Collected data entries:
____________________

(** The records found so far, in a Go map. *)
Notation found := (gmap string expandedRecord).
Open Scope handler_scope.
(** [store.Set] whose error is only logged. *)
Definition try_put (key : string) : M St unit := fun s =>
  match kv_Set s NamespaceService key "" with Ok s => (Ok tt, s) | Err _ => (Ok tt, s) end.
Definition backfillHomepageProviderGlobalIndex (providerGlobalMetaId : string) (rec : ServiceRecord) : M St unit :=
  if is_empty providerGlobalMetaId || (UpdatedAt rec <=? 0) then hret tt else
  try_put (providerGlobalIndexKey providerGlobalMetaId (UpdatedAt rec) (ChainName rec) (SourceServicePinId rec)) ;;;
  try_put (providerGlobalChainIndexKey providerGlobalMetaId (ChainName rec) (UpdatedAt rec) (SourceServicePinId rec)).
(** [loadService] whose error is only logged. *)
Definition candidate_service (c : homepageProviderCandidate) : M St (option ServiceRecord) := fun s =>
  match loadService (hc_chainName c) (hc_sourcePinId c) s with
  | (Ok r, s) => (Ok r, s)
  | (Err _, s) => (Ok None, s)
  end.
Definition candidate_rating (rec : ServiceRecord) : M St (option RatingAggregate) := fun s =>
  match LoadRatingAggregate (ChainName rec) (SourceServicePinId rec) s with
  | (Ok r, s) => (Ok r, s)
  | (Err _, s) => (Ok None, s)
  end.
Definition addHomepageProviderGlobalCandidate (p : HomepageListParams) (records : found)
    (c : homepageProviderCandidate) : M St found :=
  rec <- candidate_service c ;;
  match rec with
  | None => hret records
  | Some rec =>
      let profile := ResolveProvider lookup rec in
      if negb (matchesHomepageProviderCandidate rec profile p c) then hret records
      else if negb (hp_IncludeInactive p) && negb (IsVisibleDefault rec) then hret records
      else
        rating <- candidate_rating rec ;;
        hret (<[homepageProviderRecordKey rec := mkExpanded rec profile rating]> records)
  end.
Definition addLateHomepageProviderAliasCandidate (p : HomepageListParams) (profile : ProfileSnapshot)
    (records : found) (c : homepageProviderCandidate) : M St found :=
  rec <- candidate_service c ;;
  match rec with
  | None => hret records
  | Some rec =>
      if negb (matchesLateHomepageProviderAliasCandidate rec profile p c) then hret records
      else if negb (hp_IncludeInactive p) && negb (IsVisibleDefault rec) then hret records
      else
        rating <- candidate_rating rec ;;
        backfillHomepageProviderGlobalIndex (hp_ProviderGlobalMetaId p) rec ;;;
        hret (<[homepageProviderRecordKey rec := mkExpanded rec profile rating]> records)
  end.
(** [ScanPrefix] over the entries that parse. *)
Fixpoint visit_all (visit : found -> homepageProviderCandidate -> M St found)
    (candidates : list homepageProviderCandidate) (records : found) : M St found :=
  match candidates with
  | [] => hret records
  | c :: candidates => records <- visit records c ;; visit_all visit candidates records
  end.
Definition scan_candidates (prefix : string) (parse : string -> option homepageProviderCandidate)
    : M St (list homepageProviderCandidate) := fun s =>
  match kv_Scan s NamespaceService prefix with
  | Ok es => (Ok (omap (fun e => parse e.1) es), kv_touch s NamespaceService)
  | Err e => (Err e, s)
  end.
Definition scanHomepageProviderCandidates (p : HomepageListParams) : M St (list homepageProviderCandidate) :=
  if is_empty (hp_ChainName p) then
    let prefix := providerGlobalIndexPrefix (hp_ProviderGlobalMetaId p) in
    scan_candidates prefix (fun key => parseProviderGlobalIndexKey key prefix)
  else
    let prefix := providerGlobalChainIndexPrefix (hp_ProviderGlobalMetaId p) (hp_ChainName p) in
    scan_candidates prefix (fun key => parseProviderGlobalChainIndexKey key prefix (hp_ChainName p)).
Definition scanLateHomepageProviderAliasCandidates (p : HomepageListParams) (profile : ProfileSnapshot)
    : M St (list homepageProviderCandidate) :=
  let providerMetaId := TrimSpace (ps_MetaId profile) in
  if is_empty providerMetaId then hret []
  else if is_empty (hp_ChainName p) then
    let prefix := homepageProviderMetaIndexPrefix providerMetaId in
    scan_candidates prefix (fun key => parseHomepageProviderMetaIndexKey key prefix)
  else
    let prefix := providerIndexPrefix (hp_ChainName p) providerMetaId in
    scan_candidates prefix (fun key => parseProviderIndexKey key prefix (hp_ChainName p)).
Definition newest_first (x y : expandedRecord) : bool :=
  let x := ex_rec x in
  let y := ex_rec y in
  if negb (UpdatedAt x =? UpdatedAt y) then UpdatedAt y <? UpdatedAt x
  else if negb (String.eqb (ChainName x) (ChainName y)) then str_lt (ChainName x) (ChainName y)
  else str_lt (SourceServicePinId x) (SourceServicePinId y).
Definition pageHomepageProviderRecords {MO : MapOrder} (records : found) (size : Z) : list expandedRecord * bool :=
  let items := sort_SliceStable newest_first (map_range records).*2 in
  if Z.of_nat (length items) <=? size then (items, false) else (take (Z.to_nat size) items, true).
Definition ListHomepageByProvider {MO : MapOrder} (p : HomepageListParams) : M St HomepageListResult :=
  let p := normaliseHomepageListParams p in
  if is_empty (hp_ProviderGlobalMetaId p) then hret (mkHomepageResult [] false) else
  candidates <- scanHomepageProviderCandidates p ;;
  records <- visit_all (addHomepageProviderGlobalCandidate p) candidates ∅ ;;
  records <- match lookupHomepageProviderGlobalProfile (hp_ProviderGlobalMetaId p) with
             | None => hret records
             | Some profile =>
                 late <- scanLateHomepageProviderAliasCandidates p profile ;;
                 visit_all (addLateHomepageProviderAliasCandidate p profile) late records
             end ;;
  let '(page, hasMore) := pageHomepageProviderRecords records (hp_Size p) in
  hret (mkHomepageResult (map (toListItem assetResolver) page) hasMore).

____________________

• _How to complete this task_: Every record, start to finish: reproduce it word for word.

• _Result_:
(** The records found so far, in a Go map. *)
Notation found := (gmap string expandedRecord).
Open Scope handler_scope.
(** [store.Set] whose error is only logged. *)
Definition try_put (key : string) : M St unit := fun s =>
  match kv_Set s NamespaceService key "" with Ok s => (Ok tt, s) | Err _ => (Ok tt, s) end.
Definition backfillHomepageProviderGlobalIndex (providerGlobalMetaId : string) (rec : ServiceRecord) : M St unit :=
  if is_empty providerGlobalMetaId || (UpdatedAt rec <=? 0) then hret tt else
  try_put (providerGlobalIndexKey providerGlobalMetaId (UpdatedAt rec) (ChainName rec) (SourceServicePinId rec)) ;;;
  try_put (providerGlobalChainIndexKey providerGlobalMetaId (ChainName rec) (UpdatedAt rec) (SourceServicePinId rec)).
(** [loadService] whose error is only logged. *)
Definition candidate_service (c : homepageProviderCandidate) : M St (option ServiceRecord) := fun s =>
  match loadService (hc_chainName c) (hc_sourcePinId c) s with
  | (Ok r, s) => (Ok r, s)
  | (Err _, s) => (Ok None, s)
  end.
Definition candidate_rating (rec : ServiceRecord) : M St (option RatingAggregate) := fun s =>
  match LoadRatingAggregate (ChainName rec) (SourceServicePinId rec) s with
  | (Ok r, s) => (Ok r, s)
  | (Err _, s) => (Ok None, s)
  end.
Definition addHomepageProviderGlobalCandidate (p : HomepageListParams) (records : found)
    (c : homepageProviderCandidate) : M St found :=
  rec <- candidate_service c ;;
  match rec with
  | None => hret records
  | Some rec =>
      let profile := ResolveProvider lookup rec in
      if negb (matchesHomepageProviderCandidate rec profile p c) then hret records
      else if negb (hp_IncludeInactive p) && negb (IsVisibleDefault rec) then hret records
      else
        rating <- candidate_rating rec ;;
        hret (<[homepageProviderRecordKey rec := mkExpanded rec profile rating]> records)
  end.
Definition addLateHomepageProviderAliasCandidate (p : HomepageListParams) (profile : ProfileSnapshot)
    (records : found) (c : homepageProviderCandidate) : M St found :=
  rec <- candidate_service c ;;
  match rec with
  | None => hret records
  | Some rec =>
      if negb (matchesLateHomepageProviderAliasCandidate rec profile p c) then hret records
      else if negb (hp_IncludeInactive p) && negb (IsVisibleDefault rec) then hret records
      else
        rating <- candidate_rating rec ;;
        backfillHomepageProviderGlobalIndex (hp_ProviderGlobalMetaId p) rec ;;;
        hret (<[homepageProviderRecordKey rec := mkExpanded rec profile rating]> records)
  end.
(** [ScanPrefix] over the entries that parse. *)
Fixpoint visit_all (visit : found -> homepageProviderCandidate -> M St found)
    (candidates : list homepageProviderCandidate) (records : found) : M St found :=
  match candidates with
  | [] => hret records
  | c :: candidates => records <- visit records c ;; visit_all visit candidates records
  end.
Definition scan_candidates (prefix : string) (parse : string -> option homepageProviderCandidate)
    : M St (list homepageProviderCandidate) := fun s =>
  match kv_Scan s NamespaceService prefix with
  | Ok es => (Ok (omap (fun e => parse e.1) es), kv_touch s NamespaceService)
  | Err e => (Err e, s)
  end.
Definition scanHomepageProviderCandidates (p : HomepageListParams) : M St (list homepageProviderCandidate) :=
  if is_empty (hp_ChainName p) then
    let prefix := providerGlobalIndexPrefix (hp_ProviderGlobalMetaId p) in
    scan_candidates prefix (fun key => parseProviderGlobalIndexKey key prefix)
  else
    let prefix := providerGlobalChainIndexPrefix (hp_ProviderGlobalMetaId p) (hp_ChainName p) in
    scan_candidates prefix (fun key => parseProviderGlobalChainIndexKey key prefix (hp_ChainName p)).
Definition scanLateHomepageProviderAliasCandidates (p : HomepageListParams) (profile : ProfileSnapshot)
    : M St (list homepageProviderCandidate) :=
  let providerMetaId := TrimSpace (ps_MetaId profile) in
  if is_empty providerMetaId then hret []
  else if is_empty (hp_ChainName p) then
    let prefix := homepageProviderMetaIndexPrefix providerMetaId in
    scan_candidates prefix (fun key => parseHomepageProviderMetaIndexKey key prefix)
  else
    let prefix := providerIndexPrefix (hp_ChainName p) providerMetaId in
    scan_candidates prefix (fun key => parseProviderIndexKey key prefix (hp_ChainName p)).
Definition newest_first (x y : expandedRecord) : bool :=
  let x := ex_rec x in
  let y := ex_rec y in
  if negb (UpdatedAt x =? UpdatedAt y) then UpdatedAt y <? UpdatedAt x
  else if negb (String.eqb (ChainName x) (ChainName y)) then str_lt (ChainName x) (ChainName y)
  else str_lt (SourceServicePinId x) (SourceServicePinId y).
Definition pageHomepageProviderRecords {MO : MapOrder} (records : found) (size : Z) : list expandedRecord * bool :=
  let items := sort_SliceStable newest_first (map_range records).*2 in
  if Z.of_nat (length items) <=? size then (items, false) else (take (Z.to_nat size) items, true).
Definition ListHomepageByProvider {MO : MapOrder} (p : HomepageListParams) : M St HomepageListResult :=
  let p := normaliseHomepageListParams p in
  if is_empty (hp_ProviderGlobalMetaId p) then hret (mkHomepageResult [] false) else
  candidates <- scanHomepageProviderCandidates p ;;
  records <- visit_all (addHomepageProviderGlobalCandidate p) candidates ∅ ;;
  records <- match lookupHomepageProviderGlobalProfile (hp_ProviderGlobalMetaId p) with
             | None => hret records
             | Some profile =>
                 late <- scanLateHomepageProviderAliasCandidates p profile ;;
                 visit_all (addLateHomepageProviderAliasCandidate p profile) late records
             end ;;
  let '(page, hasMore) := pageHomepageProviderRecords records (hp_Size p) in
  hret (mkHomepageResult (map (toListItem assetResolver) page) hasMore).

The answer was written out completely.